I hate driverless cars. That is the fact that needs to be explained. Not justified, but explained.
Driverless cars pose no threat to my job, my income, or my wealth. That's not it.
The insurance companies, or safety-nazis, might force us to use driverless cars. That would be a threat to my enjoyment of driving. But even if that threat were eliminated, so each of us always had the option to drive ourselves, I would still hate driverless cars. That's not it either.
What I hate is the very option to use a driverless car. Because being able to exercise that option, even if I did not have to exercise that option, would make "driving" something very different from what it is without that option. In much the same way that "hunting" means something very different today in an agricultural economy with supermarkets than it did for our ancestors. "Wouldn't it be cheaper and easier and safer to just buy some meat at the supermarket, or do you think it's fun to kill animals for sport?" "Why not just press the auto button, so you can sit back and relax and enjoy the scenery or read a book?"

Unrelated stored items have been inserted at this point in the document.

Lemma mark_run {A} c s la li ms v k x (m : M vfs A) :
  marked c s la li ms → find_page s (v, k) = Some x → ((v, k) ∉ ms) →
  ∃ s' la' li',
    (_ ← set_page (v, k) (set_evicting true); _ ← set_page (v, k) (set_invalidating true);
     _ ← lru_remove (v, k); m) s = m s' ∧
    marked c s' la' li' ((v, k) :: ms) ∧ same_view s s'.
Proof.
  intros [H1 H2 H3 H4 H5 H6 H7 H8 H9 (own & Hown & Hpos)] Hx Hms.
  assert ((v, k) ∈ list_of (active x) la li) as Hin.
  { eapply list_of_active; [done|done|]. pose proof (H3 _ _ Hx) as Hp. apply elem_of_app in Hp as [Hp|Hp]; done. }
  destruct (mark_view s la li v k x m H1 H2 Hx Hin)
    as (s' & la' & li' & Hr & Ht & Hl & Hperm & Hvw & Hfr & Hcnt & Hco).
  exists s', la', li'. split_and!; [done| |done].
  assert (ms ++ la ++ li ≡ₚ ((v, k) :: ms) ++ la' ++ li') as Hp2.
  { rewrite <- Hperm. cbn. symmetry. apply Permutation_middle. }
  assert (∀ q y', find_page s' q = Some y' → ∃ y, find_page s q = Some y ∧ core y' = core
    (if decide (q = (v, k)) then set_invalidating true (set_evicting true y) else y)) as Hback.
  { intros q y' Hy'. specialize (Hco q). rewrite Hy' in Hco. destruct (decide (q = (v, k))) as [->|].
    - exists x. split; [done|]. cbn in *. congruence.
    - symmetry in Hco. apply fmap_Some in Hco as (y & Hy & Hcy). exists y. split; [done|]. congruence. }
  assert (∀ q y', find_page s' q = Some y' → ∃ y, find_page s q = Some y ∧ paddr y' = paddr y) as Hpa.
  { intros q y' Hy'. destruct (Hback q y' Hy') as (y & Hy & Hcy). exists y. split; [done|].
    apply core_fields in Hcy as (-> & _). by destruct (decide _). }
  split; [done|done| | | | | | | |].
  - intros q y' Hy'. destruct (Hback q y' Hy') as (y & Hy & _). rewrite <- Hp2. by eapply H3.
  - intros q [-> |Hq]%elem_of_cons.
    + specialize (Hco (v, k)). rewrite decide_True in Hco by done. apply fmap_Some in Hco as (y & Hy & Hcy).
      exists y. split; [done|]. by destruct (core_fields _ _ (eq_sym Hcy)) as (_ & _ & _ & _ & -> & _).
    + destruct (H4 q Hq) as (y & Hy & Hiv). specialize (Hco q). rewrite decide_False, Hy in Hco by (by intros ->).
      apply fmap_Some in Hco as (y' & Hy' & Hcy). exists y'. split; [done|].
      by destruct (core_fields _ _ (eq_sym Hcy)) as (_ & _ & _ & _ & -> & _).
  - by rewrite <- Hp2.
  - intros w j y' Hy'. destruct (Hback _ y' Hy') as (y & Hy & Hcy). destruct (H6 w j y Hy) as (Hm & ? & ? & ? & ?).
    apply core_fields in Hcy as (E1 & _ & _ & E2 & E3 & E4 & E5). rewrite E1, E2, E3, E4, E5.
    destruct (decide ((w, j) = (v, k))) as [[= -> ->]|Hne]; [by split; [intros Hn; destruct Hn; left|]|].
    split; [|done]. intros Hn. apply Hm. set_solver.
  - by rewrite Hcnt, <- Hp2.
  - by rewrite <- Hp2.
  - intros p q y1 y2 Hy1 Hy2 He. destruct (Hpa _ _ Hy1) as (z1 & Hz1 & E1), (Hpa _ _ Hy2) as (z2 & Hz2 & E2).
    eapply H9; [done|done|congruence].
  - exists own. rewrite Hfr. split; [done|]. intros q y' Hy'. destruct (Hpa _ _ Hy') as (y & Hy & ->). by eapply Hpos.
Qed.

Lemma mark_pages_run c v l s la li ms :
  marked c s la li ms → NoDup l → (∀ k, k ∈ l → is_Some (find_page s (v, k)) ∧ (v, k) ∉ ms) →
  ∃ s' la' li' ms', mark_pages v l s = Fin (Ok l) s' ∧ marked c s' la' li' ms' ∧
    ms' ≡ₚ (pair v <$> l) ++ ms ∧ same_view s s'.
Proof.
  revert s la li ms. induction l as [|k l IH]; intros s la li ms Hm Hnd Hl; cbn [mark_pages].
  { exists s, la, li, ms. by split_and!. }
  destruct (Hl k) as [[x Hx] Hout]; [by left|]. apply NoDup_cons in Hnd as [Hkl Hnd].
  rewrite (bind_run _ _ _ _ _ (page_run s (v, k) x Hx)).
  destruct (m_page _ _ _ _ _ Hm v k x Hx) as [Hev _]. destruct (Hev Hout) as [-> _].
  destruct (mark_run c s la li ms v k x (rest ← mark_pages v l; mret (k :: rest)) Hm Hx Hout)
    as (s1 & la1 & li1 & Hr1 & Hm1 & Hv1).
  rewrite Hr1. destruct (IH s1 la1 li1 ((v, k) :: ms)) as (s2 & la2 & li2 & ms2 & Hr2 & Hm2 & Hp2 & Hv2); [done..| |].
  { intros j Hj. destruct (Hl j) as [[y Hy] Hjo]; [by right|]. split.
    - pose proof (sv_core _ _ Hv1 (v, j)) as Hc. rewrite Hy in Hc. apply fmap_Some in Hc as (y' & Hy' & _). by eexists.
    - intros [He|Hin]%elem_of_cons; [by injection He as ->|done]. }
  exists s2, la2, li2, ms2. rewrite (bind_run _ _ _ _ _ Hr2). split_and!; [done..| |by eapply same_view_trans].
  rewrite Hp2. cbn. symmetry. apply Permutation_middle.
Qed.

(** The invariant after a marked page is erased. *)
Lemma marked_drop c s s' la li p ms x :
  marked (S c) s la li (p :: ms) → find_page s p = Some x → tables s' → lists s' la li →
  (∀ q, find_page s' q = if decide (q = p) then None else find_page s q) →
  counters s' cached_pages = counters s cached_pages - 1 →
  (∀ own, pf_inv own (S c) (frames s) → 0 < own (paddr x / PAGESIZE) →
    pf_inv (Memory.bump (-1) (paddr x) 1 own) c (frames s')) →
  marked c s' la li ms.
Proof.
  intros [H1 H2 H3 H4 H5 H6 H7 H8 H9 (own & Hown & Hpos)] Hx Ht Hl Hf Hcnt Hfr.
  apply NoDup_cons in H5 as [Hp Hnd]. rewrite elem_of_app in Hp. cbn [app length] in H7, H8.
  assert (∀ q y, find_page s' q = Some y → q ≠ p ∧ find_page s q = Some y) as Hback.
  { intros q y. rewrite Hf. by destruct (decide _). }
  split; [done|done| | |done| |lia|lia| |].
  - intros q y Hy. destruct (Hback q y Hy) as [Hq Hy0]. pose proof (H3 q y Hy0) as Hin. set_solver.
  - intros q Hq. rewrite Hf, decide_False; [apply H4; by right|]. intros ->. tauto.
  - intros w j y Hy. destruct (Hback _ y Hy) as [Hq Hy0]. destruct (H6 w j y Hy0) as [Hm Hrest].
    split; [|exact Hrest]. intros Hn. apply Hm. set_solver.
  - intros q1 q2 y1 y2 Hy1%Hback Hy2%Hback He. eapply H9; [apply Hy1|apply Hy2|done].
  - eexists. split; [apply Hfr; [done|by eapply Hpos]|]. intros q y Hy. destruct (Hback q y Hy) as [Hq Hy0].
    unfold Memory.bump, Gfp.in_pages. rewrite bool_decide_eq_false_2; [by eapply Hpos|]. intros Heq. apply Hq.
    eapply H9; [done|done|]. destruct p as [vp kp], q as [vq kq].
    destruct (H6 _ _ _ Hx) as (_ & _ & _ & _ & Hfx), (H6 _ _ _ Hy0) as (_ & _ & _ & _ & Hfy).
    apply frame_pages; [done|done|lia].
Qed.

Lemma drop_page_run c s la li v k ms :
  marked (S c) s la li ((v, k) :: ms) →
  ∃ s', drop_page v k s = Fin (Ok tt) s' ∧ marked c s' la li ms ∧
    (∀ q, find_page s' q = if decide (q = (v, k)) then None else find_page s q) ∧
    same_nodes s s' ∧ ram s' = ram s ∧ files s' = files s.
Proof.
  intros Hm. destruct (m_mark _ _ _ _ _ Hm (v, k)) as (x & Hx & Hiv); [by left|].
  destruct (m_page _ _ _ _ _ Hm v k x Hx) as (_ & _ & _ & _ & Hfo).
  pose proof (m_nodup _ _ _ _ _ Hm) as Hnd. apply NoDup_cons in Hnd as [Hout _].
  unfold drop_page. rewrite (bind_run _ _ _ _ _ (gets_run _ _)), Hx, Hiv. cbn [negb].
  rewrite (bind_run _ _ _ _ _ (decr_run _ _)). set (i := if active x then _ else _).
  set (s1 := set_counter i _ s).
  assert (quiet s s1) as Hq1 by (apply quiet_counter; unfold i; by destruct (active x)).
  assert (∃ s2, (if dirty x then decr dirty_pages else mret tt) s1 = Fin (Ok tt) s2 ∧ quiet s s2 ∧ files s2 = files s)
    as (s2 & Hr2 & Hq2 & Hfi2).
  { destruct (dirty x).
    - eexists. split_and!; [done|by eapply quiet_trans; [|apply quiet_counter]|done].
    - by exists s1. }
  rewrite (bind_run _ _ _ _ _ Hr2), (bind_run _ _ _ _ _ (decr_run _ _)).
  set (s3 := set_counter page_cache_pages _ s2).
  assert (quiet s s3) as Hq3 by (by eapply quiet_trans; [|apply quiet_counter]).
  assert (find_page s3 (v, k) = Some x) as Hx3 by (by rewrite (quiet_find s s3)).
  assert (tables s3) as Ht3 by (eapply quiet_tables; [done|apply Hm]).
  rewrite (bind_run _ _ _ _ _ (erase_page_run s3 v k x Hx3)).
  destruct (erase_page_spec s3 (v, k) Ht3) as (Hf4 & Ht4 & Hn4 & _ & _ & Hc4 & Hfr4 & Hra4 & Hfi4).
  assert (lists (erase_page (v, k) s3) la li) as Hl4.
  { apply erase_lists; [done|eapply quiet_lists; [done|apply Hm]|set_solver]. }
  set (s4 := erase_page _ s3) in *. rewrite (bind_run _ _ _ _ _ (decr_run _ _)).
  set (s5 := set_counter cached_pages _ s4).
  assert (frames s5 = frames s) as Hfr5 by (cbn; rewrite Hfr4; apply Hq3).
  destruct (m_frames _ _ _ _ _ Hm) as (own & Hown & Hpos).
  destruct (pf_put_law own c (frames s) (paddr x) Hown Hfo) as (g & Hg & _); [by eapply Hpos|].
  pose proof Hg as Hg5. rewrite <- Hfr5 in Hg5. rewrite (with_frames_run s5 _ _ _ Hg5).
  exists (set_frames g s5). split; [done|].
  assert (∀ q, find_page (set_frames g s5) q = if decide (q = (v, k)) then None else find_page s q) as Hf.
  { intros q. change (find_page (set_frames g s5) q) with (find_page s4 q). rewrite Hf4.
    by rewrite (quiet_find s s3). }
  split_and!; [|done| |by cbn; rewrite Hra4; apply Hq3|by cbn; rewrite Hfi4].
  - eapply (marked_drop c s); [done|done|done| |done| |].
    + by eapply (lists_other s4).
    + pose proof (m_count _ _ _ _ _ Hm) as Hn. cbn [app length] in Hn.
      unfold s5. cbn [set_frames set_counter counters]. rewrite decide_True, Hc4, (qt_count _ _ Hq3) by done.
      by rewrite (proj2 (Z.ltb_lt _ _)) by lia.
    + intros own' Hown' Hpos'. destruct (pf_put_law own' c (frames s) (paddr x) Hown' Hfo Hpos') as (g' & Hg' & Hinv).
      rewrite Hg in Hg'. by injection Hg' as <-.
  - eapply same_nodes_trans; [by apply quiet_nodes|]. exact Hn4.
Qed.

Lemma marked_le c c' s la li ms : (c' <= c)%nat → marked c s la li ms → marked c' s la li ms.
Proof.
  induction 1 as [|c'' Hle IH]; [done|]. intros [? ? ? ? ? ? ? ? ? (own & Hown & ?)]. apply IH.
  split; try done. exists own. split; [by apply pf_less|done].
Qed.

Lemma drop_each_run c s la li v l :
  marked (length l + c) s la li (pair v <$> l) →
  ∃ s', each (drop_page v) l s = Fin (Ok tt) s' ∧ base c s' la li ∧
    (∀ q, find_page s' q = if decide (q ∈ pair v <$> l) then None else find_page s q) ∧
    same_nodes s s' ∧ ram s' = ram s ∧ files s' = files s.
Proof.
  revert s. induction l as [|k l IH]; intros s Hm; cbn [each].
  { exists s. split_and!; [done|by apply base_marked|done..]. }
  destruct (drop_page_run (length l + c) s la li v k _ Hm)
    as (s1 & Hr1 & Hm1 & Hf1 & Hn1 & Hra1 & Hfi1).
  rewrite (bind_run _ _ _ _ _ Hr1). destruct (IH s1 Hm1) as (s2 & Hr2 & Hb2 & Hf2 & Hn2 & Hra2 & Hfi2).
  exists s2. split_and!; [done..| |by eapply same_nodes_trans|congruence|congruence].
  intros q. rewrite Hf2, Hf1. cbn [fmap list_fmap].
  destruct (decide (q = (v, k))) as [->|Hq].
  - rewrite (decide_True (P := (v, k) ∈ _ :: _)) by (by left). by destruct (decide _).
  - apply decide_ext. rewrite elem_of_cons. naive_solver.
Qed.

I don't want to live in an idiocracy, whether it is dysgenics or technology that creates that idiocracy. Satiation is not the bliss point; satiation is hell.
The Jalopniks don't like driverless cars. It is true that "Google's Co-Founder Sergey Brin Doesn't Understand Us And Never Will", but I am not sure that Jalopniks fully understand ourselves either.
"Our reality is radically different from Brin's. We enjoy the drive, we thrive on the involvement, we revel in the experience of focusing on one thing well. It's part of who we are and what we do. Which makes Brin's ignorance that much more astounding.
Nothing illustrates that fissure between us and Brin better than one of his final comments to Khosla.
"It's also really nice to not have a steering wheel," says Brin. "To not have pedals.""
We want the steering wheel, and we want the pedals; and three pedals are better than two, even if a two-pedal car can change gear quicker than we can.
Yes, it is true that we find driving enjoyable, and many others don't. But we find it enjoyable in part because it is a real challenge, that our world imposes on us, and not an artificial challenge that we made up for ourselves. With any artificial challenge, that nagging question always remains "why am I doing this?"
You could say it's "pride", in trying to do something well that needs doing. And driverless cars will destroy that pride, because we won't really need to do it any more. Driverless cars will destroy our "jobs", even if it isn't a "job" in the normal sense of the word, because we are self-employed, and we are our own customers.
That pride is part of who we are; driverless cars are an existential threat to us.
Consequentialist/utilitarians will never get this.
Yes, I fully understand that many people don't like driving. Even more importantly, some people simply cannot drive, and cannot learn to drive. Maybe my eyesight will deteriorate, and I too will be unable to drive.
But I do feel an urge to smash the machines.